CHARLESTON – The Democratic candidates for the West Virginia Supreme Court of Appeals led the pack in contributions going into Tuesday’s primary.
In their pre-primary reports, due at the end of last month, three Democrats — Robin Jean Davis, Letitia “Tish” Chafin and James “Jim” Rowe — all showed year-to-date contributions totaling more than $150,000.
Davis has $240,699.18 in total contributions; Chafin, $173,600.55; and Rowe, $158,627.46.
Meanwhile, Democrat J.D. Beane reported $89,609.20 in total contributions; Republican Allen Loughry, $62,050; Democrat Louis Palmer, $30,084.24; Republican John Yoder, $8,518.36 and Democrat H. John “Buck” Rogers, $3,829.80.
All eight candidates were vying for two open seats on the Court.

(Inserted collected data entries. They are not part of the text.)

Ltac long_tx :=
  match goal with |- context [mstp_pkt_len ?fv ?x ?v] =>
    let F := fresh in
    pose proof (long_fits fv x (if x =? 4 then 26 else 16) (if x =? 4 then SIZE_CISCO_BPDU else SIZE_MSTP_BPDU) v) as F;
    destruct (mstp_pkt_len fv x v); destruct (stp_transmit_build_bpdu_header _ _ _);
    apply sent_notify; apply F; [|simpl; unfold SIZE_CISCO_BPDU, SIZE_MSTP_BPDU; lia..]
  end.

Lemma txCisco_sent : wp (stp_transmit_txMstp_to_Cisco st p) (sent p port st).
Proof.
  unfold stp_transmit_txMstp_to_Cisco. rewrite (get_port_Some _ _ _ H). simpl.
  rewrite (get_stpm_Some _ _ _ Hs). cbn [obind]. case_match.
  - apply wp_bind. eapply wp_mono; [apply find_instance_total, instances_exist|].
    intros [c|] Hc; [|by apply sent_same].
    destruct (instances_exist c (Hc c eq_refl)) as [cist Hcist].
    rewrite (get_stpm_Some _ _ _ Hcist). cbn [obind].
    destruct (chain_msgs_total stp_vector_cisco_set_mst_vector) as (msgs & -> & Hl). cbn [obind].
    destruct (msti_room_total 26 cisco_msti_bytes msgs Hl) as (room & ->). cbn [obind].
    long_tx. right. by rewrite Hl.
  - long_tx. by left.
Qed.

Lemma txMstp_sent : wp (stp_transmit_txMstp st p) (sent p port st).
Proof.
  unfold stp_transmit_txMstp. rewrite (get_port_Some _ _ _ H). cbn [obind].
  destruct port.(admin_non_stp); [by apply sent_same|].
  rewrite (get_stpm_Some _ _ _ Hs). cbn [obind]. case_match; [by apply sent_same|].
  destruct port.(configDigestSnp); [apply txCisco_sent|]. case_match.
  - destruct (chain_msgs_total stp_vector_set_mst_vector) as (msgs & -> & Hl). cbn [obind].
    destruct (msti_room_total 16 msti_bytes msgs Hl) as (room & ->). cbn [obind].
    long_tx. right. by rewrite Hl.
  - long_tx. by left.
Qed.
End Tx.

(** ** Entering a state *)

Definition sending (s : STATES) : bool :=
  match s with TRANSMIT_CONFIG | TRANSMIT_TCN | TRANSMIT_RSTP => true | _ => false end.

(** The port after entering [s]: [c] and [m] are the values the periodic
    state computes for the two flags, [k] the debug counter. *)
Definition transmit_own (hello : Z) (c m : bool) (k : Z) (s : STATES) (port : PORT_T) : PORT_T :=
  match s with
  | BEGIN | TRANSMIT_INIT => (clear_newinfo port) <| helloWhen := 0 |> <| txCount := 0 |>
  | TRANSMIT_PERIODIC =>
      port <| newInfoCist := c |> <| newInfoMsti := m |> <| helloWhen := hello |>
  | IDLE => port
  | TRANSMIT_TCN =>
      (clear_newinfo port) <| skip_tx := k |> <| txCount := port.(txCount) + 1 |>
  | TRANSMIT_CONFIG | TRANSMIT_RSTP =>
      (clear_newinfo port) <| skip_tx := k |> <| txCount := port.(txCount) + 1 |> <| tcAck := false |>
  end.

Lemma transmit_own_shape hello c m k s port :
  pshape (transmit_own hello c m k s port) = pshape port.
Proof. by destruct s. Qed.

Lemma any_port_total f st chain :
  (∀ q, q ∈ chain → is_Some (st.(port_heap) !! q)) → ∃ r, any_port f st chain = Done r.
Proof.
  induction chain as [|q chain IH]; intros Hex; simpl; [eauto|].
  destruct (Hex q ltac:(left)) as [port H]. rewrite (get_port_Some _ _ _ H). simpl.
  destruct (f port); [eauto|]. apply IH. intros. apply Hex. by right.
Qed.

Lemma cist_port_of_spec st q port :
  wf st → st.(port_heap) !! q = Some port →
  ∃ c cport, stp_port_mst_findport st STP_CIST_ID q.2 = Done (Some c) ∧
    st.(port_heap) !! c = Some cport ∧ c.1 = STP_CIST_ID ∧
    cist_port_of st q.2 = Done (Some cport) ∧
    ∀ r, r ∈ cport.(nextMst) → is_Some (st.(port_heap) !! r).
Proof.
  intros W H. destruct (findport_cist _ _ _ W H) as (c & cport & E & Hc & Hp).
  exists c, cport. split_and!; [done..| |].
  - unfold cist_port_of. rewrite E. simpl. by rewrite (get_port_Some _ _ _ Hp).
  - intros r Hr. by destruct (wf_nextMst _ _ _ _ W Hp Hr) as (_ & ?).
Qed.

Lemma cist_port_is_total f st q port :
  wf st → st.(port_heap) !! q = Some port → ∃ b, cist_port_is f st q.2 = Done b.
Proof.
  intros W H. destruct (cist_port_of_spec _ _ _ W H) as (c & cport & _ & _ & _ & E & _).
  unfold cist_port_is. rewrite E. eauto.
Qed.

Lemma any_msti_port_total f st q port :
  wf st → st.(port_heap) !! q = Some port → ∃ b, any_msti_port f st q.2 = Done b.
Proof.
  intros W H. destruct (cist_port_of_spec _ _ _ W H) as (c & cport & _ & _ & _ & E & Hex).
  unfold any_msti_port. rewrite E. simpl. by apply any_port_total.
Qed.

Lemma cist_ready_put p st port port' :
  ready p st → st.(port_heap) !! p = Some port → pshape port' = pshape port →
  ready p (put_port st p port').
Proof. intros R H E. eapply ready_same; [by eapply put_port_shape|done]. Qed.

Definition entered_transmit (p : PORT_REF) (port : PORT_T) (s : STATES) (hello : Z)
    (st st1 : STP_T) : Prop :=
  ∃ c m k ev, st1 = traced ev (put_port st p (transmit_own hello c m k s port)) ∧
    (count_tx ev ≤ if sending s then 1 else 0)%nat ∧ Forall (engine_event (crowded st)) ev.

(** A transmission, then the assignments after it. *)
Lemma transmit_tx p st port stpm tx f s :
  ready p st → st.(port_heap) !! p = Some port → st.(stpm_heap) !! p.1 = Some stpm →
  (∀ st' port', wf st' → st'.(port_heap) !! p = Some port' →
     st'.(stpm_heap) !! port'.(owner) = Some stpm → wp (tx st' p) (sent p port' st')) →
  sending s = true →
  (∀ k, f ((clear_newinfo port) <| skip_tx := k |>) = transmit_own 0 false false k s port) →
  wp (let* st' := tx (put_port st p (clear_newinfo port)) p in upd_port p f st')
    (fun st1 => ∃ hello, entered_transmit p port s hello st st1).
Proof.
  intros R H Hs Htx Hsend Hf. assert (W := proj1 R). apply wp_bind.
  destruct (wf_port_owner _ _ _ W H) as (Ho & _).
  assert (R' : ready p (put_port st p (clear_newinfo port))) by (by eapply cist_ready_put).
  eapply wp_mono.
  { apply (Htx _ (clear_newinfo port)); [apply R'|apply put_port_lookup|]. simpl. by rewrite Ho. }
  intros st1 (ev & k & -> & Hev & Hf'). rewrite put_put_port. set (port1 := _ <| skip_tx := k |>).
  unfold upd_port. rewrite (get_port_Some _ p port1) by apply put_port_lookup.
  exists 0, false, false, k, ev. rewrite Hsend. split_and!; [|done|].
  2: { revert Hf'. apply Forall_impl. intros e. apply engine_event_mono.
       apply crowded_same. symmetry. by eapply put_port_shape. }
  rewrite <- Hf. fold port1.
  unfold traced, put_port, set, set_port_heap, set_trace. simpl. by rewrite insert_insert_eq.
Qed.

Lemma transmit_enter_spec p st port m stpm :
  ready p st → st.(port_heap) !! p = Some port → port.(transmit) = Some m →
  st.(stpm_heap) !! p.1 = Some stpm →
  wp (MSTP_transmit_enter_state st p)
    (entered_transmit p port m.(State) stpm.(STPM.rootTimes).(HelloTime) st).
Proof.
  intros R H E Hs. assert (W := proj1 R). unfold MSTP_transmit_enter_state.
  rewrite (mach_of_Done transmit_field _ _ _ m H E). cbn [obind].
  destruct (wf_port_owner _ _ _ W H) as (Ho & Hi & _).
  assert (Hsent : ∀ s, sending s = true → ∀ st1 h h', entered_transmit p port s h st st1 →
    entered_transmit p port s h' st st1).
  { intros s Hsd st1 h h' (c & b & k & ev & -> & ?). exists c, b, k, ev. by destruct s. }
  destruct m.(State) eqn:Em.
  - exists false, false, 0, []. split_and!; [done|exact (Nat.le_0_l 0)|constructor].
  - exists false, false, 0, []. split_and!; [done|exact (Nat.le_0_l 0)|constructor].
  - rewrite Hi.
    destruct (cist_port_is_total (fun port => port.(newInfoCist) || periodic port) st p port W H)
      as (c & Ec). unfold stp_transmit_update_newInfoCist. rewrite Ec. cbn [obind].
    set (st1 := put_port _ _ _). assert (R1 : ready p st1) by (by eapply cist_ready_put).
    destruct (any_msti_port_total (fun port => port.(newInfoMsti) || periodic port) st1 p
      (port <| newInfoCist := c |>)) as (b & Eb); [apply R1|apply put_port_lookup|].
    unfold stp_transmit_update_newInfoMsti.
    change ((port <| newInfoCist := c |>).(port_index)) with port.(port_index).
    rewrite Hi, Eb. cbn [obind].
    change ((port <| newInfoCist := c |> <| newInfoMsti := b |>).(owner)) with port.(owner).
    rewrite Ho, (get_stpm_Some _ _ _ Hs). cbn [obind].
    exists c, b, 0, []. split_and!; [done|exact (Nat.le_0_l 0)|constructor].
  - exists false, false, 0, []. split_and!; [cbn [transmit_own]; by rewrite put_port_id|exact (Nat.le_0_l 0)|constructor].
  - eapply wp_mono; [apply (transmit_tx p st port stpm stp_transmit_txConfig _ TRANSMIT_CONFIG); [done..| |done|done]|].
    + intros. by eapply txConfig_sent.
    + intros ? [? ?]. by eapply Hsent.
  - eapply wp_mono; [apply (transmit_tx p st port stpm stp_transmit_txTcn _ TRANSMIT_TCN); [done..| |done|done]|].
    + intros. by eapply txTcn_sent.
    + intros ? [? ?]. by eapply Hsent.
  - eapply wp_mono; [apply (transmit_tx p st port stpm stp_transmit_txMstp _ TRANSMIT_RSTP); [done..| |done|done]|].
    + intros. by eapply txMstp_sent.
    + intros ? [? ?]. by eapply Hsent.
Qed.

(** ** Termination *)

Definition transmit_ready (hello : Z) (p : PORT_REF) (st : STP_T) : Prop :=
  cist_ready p st ∧ ∃ stpm, st.(stpm_heap) !! p.1 = Some stpm ∧
    stpm.(STPM.rootTimes).(HelloTime) = hello.

(** A hello period starts when the timer is out; a frame goes only while the
    hold count allows. *)
Definition transmit_step (port : PORT_T) (s : STATES) : Prop :=
  (s = TRANSMIT_PERIODIC ∧ port.(helloWhen) = 0) ∨
  (sending s = true ∧ port.(helloWhen) ≠ 0 ∧ port.(txCount) < TxHoldCount).

Lemma transmit_next_spec p st port :
  ready p st → st.(port_heap) !! p = Some port →
  wp (transmit_next st port) (fun r => ∀ s, r = Some s → transmit_step port s).
Proof.
  intros [W _] H. unfold transmit_next. destruct (wf_port_owner _ _ _ W H) as (_ & -> & _).
  destruct (cist_port_of_spec _ _ _ W H) as (c & cport & Ef & Hc & _ & _ & Hex).
  assert (∃ sel, stp_transmit_ifselectedAndnotupdtInfoInAnyMstPort st p.2 = Done sel) as (sel & ->).
  { unfold stp_transmit_ifselectedAndnotupdtInfoInAnyMstPort. rewrite Ef. cbn [obind].
    rewrite (get_port_Some _ _ _ Hc). cbn [obind]. apply any_port_total.
    intros q [->|Hq]%elem_of_cons; eauto. }
  cbn [obind]. case_match; [done|]. case_match; [done|].
  destruct (Z.eqb_spec port.(helloWhen) 0) as [E0|E0].
  { intros s [= <-]. by left. }
  destruct (cist_port_is_total is_designated _ _ _ W H) as (cd & Ecd).
  destruct (cist_port_is_total is_root _ _ _ W H) as (cr & Ecr).
  destruct (any_msti_port_total is_root _ _ _ W H) as (mr & Emr).
  destruct (any_msti_port_total is_designated _ _ _ W H) as (md & Emd).
  unfold stp_transmit_cistDesignatedPort, stp_transmit_cistRootPort,
    stp_transmit_mstiRootPort, stp_transmit_mstiDesignatedPort.
  rewrite Ecd, Ecr, Emr, Emd. cbn [obind].
  assert (Hroom : ∀ b, b && (port.(txCount) <? TxHoldCount) = true → port.(txCount) < TxHoldCount).
  { intros b Hb. bool_facts. lia. }
  repeat (case_match; simpl); intros s; (intros [= <-] || done); right; bool_facts; auto.
Qed.

Definition transmit_mu (s : STATES) (port : PORT_T) : nat :=
  let hold (n : Z) := (3 * Z.to_nat (TxHoldCount - n))%nat in
  let hello := if port.(helloWhen) =? 0 then 2%nat else 0%nat in
  match s with
  | BEGIN => 15
  | TRANSMIT_INIT => 14
  | TRANSMIT_PERIODIC => 2 + hold port.(txCount)
  | IDLE => 1 + hold port.(txCount) + hello
  | _ => 2 + hold (port.(txCount) + 1)%Z + hello
  end%nat.

#[local] Arguments transmit_mu : simpl never.

#[export] Instance transmit_field_laws : FieldLaws transmit_field.
Proof.
  split; try done. intros m m' port E. unfold pshape. simpl in *. by rewrite E.
Qed.

Lemma transmit_ready_same hello p st st' :
  same_shape st st' → st'.(stpm_heap) = st.(stpm_heap) →
  transmit_ready hello p st → transmit_ready hello p st'.
Proof.
  intros E E1 [R (stpm & ? & ?)]. split; [by eapply cist_ready_same|].
  exists stpm. by rewrite E1.
Qed.

Lemma entered_transmit_shape p port s hello st st1 :
  st.(port_heap) !! p = Some port → entered_transmit p port s hello st st1 →
  same_shape st st1 ∧ st1.(stpm_heap) = st.(stpm_heap).
Proof.
  intros H (c & m & k & ev & -> & _). split; [|done].
  exact (put_port_shape _ _ _ _ H (transmit_own_shape hello c m k s port)).
Qed.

Davis and Chafin earned the Democratic nominations, while Loughry and Yoder were unopposed for the Republican nods.
As for contributions collected during the most recent period, Rowe, a circuit judge, collected the most with $61,170.08.

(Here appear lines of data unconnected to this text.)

Lemma receive_check_idle p st port m :
  ready p st → st.(port_heap) !! p = Some port → port.(receive) = Some m →
  port.(rcvdBpdu) = false → m.(State) ≠ BEGIN →
  MSTP_receive_check_conditions st p = Done (st, false).
Proof.
  intros [W _] H E Hn Hb. unfold MSTP_receive_check_conditions.
  rewrite (mach_of_Done receive_field _ _ _ m H E). cbn [obind]. rewrite Hn.
  destruct m.(State); try done. simpl.
  unfold stp_receive_rcvdAnyMsg. rewrite (get_port_Some _ _ _ H). cbn [obind].
  destruct (any_port_total (fun x => x.(rcvdMsg)) st (p :: port.(nextMst))) as (r & ->); [|done].
  intros q [->|Hq]%elem_of_cons; [eauto|]. by destruct (wf_nextMst _ _ _ _ W H Hq) as (_ & ?).
Qed.

Lemma receive_ready_kept p st st1 port :
  receive_ready p st → st.(port_heap) !! p = Some port → receive_kept p (rkey port) st st1 →
  receive_ready p st1.
Proof.
  intros [R Hcur] H (F & x & Hx & Ex). split; [eapply cist_ready_same; [apply (fr_shape _ _ F)|done]|].
  assert (Eg := fr_cur _ _ F).
  intros cur x'. rewrite Eg, Hx. intros Ec [= <-]. destruct (Hcur cur port Ec H) as [? Hd].
  split; [done|]. injection Ex as _ Ex. by rewrite Ex.
Qed.

#[export] Instance receive_terminating p :
  Terminating (receive_machine p) (receive_ready p) (mu_at receive_field receive_mu p).
Proof.
  apply (port_machine_terminating receive_field);
    [exact (receive_has p)| |intros [] ? ?; reflexivity|].
  - intros st port m R H. destruct (receive_has _ _ R) as (port' & m' & H' & E').
    rewrite H in H'. injection H' as <-. split.
    + eapply cist_ready_same; [|apply R].
      exact (mach_put_present receive_field st p port m' m H E').
    + intros cur x Ec. rewrite put_port_lookup. intros [= <-]. exact (proj2 R cur port Ec H).
  - intros st port m R H E. eapply wp_mono; [by eapply receive_enter_spec|].
    intros st1 [HK Hn]. split; [by eapply receive_ready_kept|].
    destruct (HK) as (_ & port1 & H1 & Ek). exists port1. split; [done|].
    assert (Em : port1.(receive) = Some m) by (injection Ek as Ek _; by rewrite Ek).
    split; [done|]. intros st2 R2 H2.
    destruct (decide (m.(State) = BEGIN)) as [Eb|Eb].
    + right. exists DISCARD. unfold MSTP_receive_check_conditions.
      rewrite (mach_of_Done _ _ _ _ _ H2 (mach_get_put _ _)). cbn [obind State]. rewrite Eb.
      split; [done|]. simpl. lia.
    + left. destruct (decide (m.(State) = INIT)) as [Ei|Ei].
      * unfold MSTP_receive_check_conditions.
        rewrite (mach_of_Done _ _ _ _ _ H2 (mach_get_put _ _)). cbn [obind State]. by rewrite Ei.
      * assert (Hdr : m.(State) = DISCARD ∨ m.(State) = RECEIVE)
          by (clear -Eb Ei; destruct m as [[] ?]; simpl in *; auto; done).
        eapply receive_check_idle; [apply R2|exact H2|done| |done].
        exact (Hn Hdr _ H1).
Qed.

Chafin, the managing partner of the H. Truman Chafin Law Firm in Williamson with her husband, state Sen. Truman Chafin, received $31,431.86.

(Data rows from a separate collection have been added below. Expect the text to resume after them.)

(** Two VLANs share a byte and a bit only when they are equal. *)
Lemma vlan_place v w : 0 ≤ v → 0 ≤ w → Z.to_nat (v / 8) = Z.to_nat (w / 8) → v mod 8 = w mod 8 → v = w.
Proof.
  intros Hv Hw E1 E2. pose proof (Z.div_pos v 8). pose proof (Z.div_pos w 8).
  apply Z2Nat.inj in E1; [|lia..]. pose proof (Z.div_mod v 8). pose proof (Z.div_mod w 8). lia.
Qed.

Lemma vlan_bit_alter (f : Z → Z → Z) (g : bool → bool → bool) m v w :
  (∀ x k n, 0 ≤ k → 0 ≤ n → Z.testbit (f x k) n = g (Z.testbit x n) (k =? n)) →
  (∀ b, g b false = b) → 0 ≤ v → 0 ≤ w → (Z.to_nat (v / 8) < length m)%nat →
  vlan_bit (alter (fun x => f x (v mod 8)) (Z.to_nat (v / 8)) m) w = g (vlan_bit m w) (v =? w).
Proof.
  intros Hf Hg Hv Hw Hl. unfold vlan_bit.
  pose proof (Z.mod_pos_bound v 8). pose proof (Z.mod_pos_bound w 8).
  destruct (decide (Z.to_nat (v / 8) = Z.to_nat (w / 8))) as [E|E].
  - rewrite <- E, list_lookup_alter_eq. destruct (lookup_lt_is_Some_2 m _ Hl) as [x Hx].
    rewrite Hx. simpl. rewrite Hf by lia. f_equal.
    destruct (Z.eqb_spec v w) as [->|Hne]; [by rewrite Z.eqb_refl|].
    apply Z.eqb_neq. intros E2. apply Hne. by apply vlan_place.
  - rewrite list_lookup_alter_ne by done. destruct (Z.eqb_spec v w) as [->|]; [done|by rewrite Hg].
Qed.

Lemma vlan_bit_set m v w :
  0 ≤ v → 0 ≤ w → (Z.to_nat (v / 8) < length m)%nat →
  vlan_bit (set_vlan_bit v m) w = vlan_bit m w || (v =? w).
Proof.
  apply (vlan_bit_alter (fun x k => Z.lor x (Z.shiftl 1 k)) orb).
  - intros x k n Hk Hn. by rewrite Z.lor_spec, Z.shiftl_1_l, Z.pow2_bits_eqb.
  - apply orb_false_r.
Qed.

Lemma vlan_bit_clear m v w :
  0 ≤ v → 0 ≤ w → (Z.to_nat (v / 8) < length m)%nat →
  vlan_bit (clear_vlan_bit v m) w = vlan_bit m w && negb (v =? w).
Proof.
  apply (vlan_bit_alter (fun x k => Z.land x (Z.lnot (Z.shiftl 1 k))) (fun b c => b && negb c)).
  - intros x k n Hk Hn. by rewrite Z.land_spec, Z.lnot_spec, Z.shiftl_1_l, Z.pow2_bits_eqb.
  - intros b. apply andb_true_r.
Qed.

Lemma find_port_total f st l :
  (∀ q, q ∈ l → is_Some (st.(port_heap) !! q)) →
  wp (find_port f st l) (fun r => ∀ q, r = Some q → q ∈ l ∧
    ∃ port, st.(port_heap) !! q = Some port ∧ f port = true).
Proof.
  induction l as [|q l IH]; intros Hl; simpl; [done|].
  destruct (Hl q ltac:(left)) as [port H]. rewrite (get_port_Some _ _ _ H). cbn [obind].
  destruct (f port) eqn:E.
  - intros r [= <-]. split; [left|]. by exists port.
  - eapply wp_mono; [apply IH; intros; apply Hl; by right|].
    intros r Hr q' ->. destruct (Hr q' eq_refl) as [? ?]. split; [by right|done].
Qed.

Palmer, a current Supreme Court law clerk, collected $23,190.51. Davis, a sitting justice who was first elected to the state’s high court in 1996 and re-elected in 2000, received $17,950. Beane, also a circuit judge, received $13,262. Rogers, a New Martinsville attorney, collected just $1,969.80.
Both Loughry, also a current Supreme Court law clerk, and Yoder, also a circuit judge, received no contributions during the most recent period, according to their reports.
On Friday, West Virginia Citizens Against Lawsuit Abuse said it was concerned about the amount of campaign contributions that were coming from the personal injury bar.
According to its own research, CALA said the race’s two frontrunners in the Democratic primary, Davis and Chafin, received nearly 95 percent of all large personal injury lawyer contributions during the primary reporting cycle.
Overall, personal injury lawyer interests account for nearly one-third of the large campaign contributions given to state Supreme Court candidates so far this year, the group noted.
In West Virginia, donations greater than $250 require disclosure of the donor’s occupation and employer.
According to her latest filing, Davis has accepted more than $100,000 in contributions from personal injury lawyers, their staff, spouses and family members, CALA found — accounting for nearly half of her total large contributions.
Meanwhile, Chafin has raised more than 40 percent of her large campaign contributions from personal injury lawyer interests — a total of more than $60,000 in contributions, the group found.
On the other hand, the other six candidates have combined to raise only $7,500 in large contributions from personal injury lawyer interests.
“While lawmakers previously passed a public financing pilot program for this year’s Court race in an attempt to reduce the influence of special interest money, it’s clearly having little impact,” CALA said in a statement.
In fact, only one candidate, Loughry, opted into the program.
CALA continued, “As a result, most candidates are free to accept significant amounts of campaign contributions from many of the lawyers that could ultimately appear before them on the Supreme Court.”
Davis, Chafin and Rowe also lead the pack in cash-on-hand.
Chafin is way ahead of the other seven candidates with a cash balance of $438,088.24.
Rowe’s report showed a cash balance of $57,531.85.
Davis reported slightly less cash-on-hand, with $56,972.84.
Meanwhile, Loughry reported a cash balance of $53,724.98; Beane $35,542.14; Yoder $6,568.43; Rogers $1,314.90; and Palmer $1,120.05.
As for expenditures, Davis, Chafin and Rowe also landed on top.
Chafin reported the most in total expenditures, year-to-date, with $732,746.77. Davis reported $543,127.44 and Rowe $110,620.59.
The other candidates reported significantly less in expenditures: Beane, $51,584.86; Palmer, $29,164.19; Loughry, $8,325.02; Rogers, $2,514.90; and Yoder, $1,836.57.
Each campaign’s next, or post-primary, report is due in June.
The state’s general election is Nov. 6.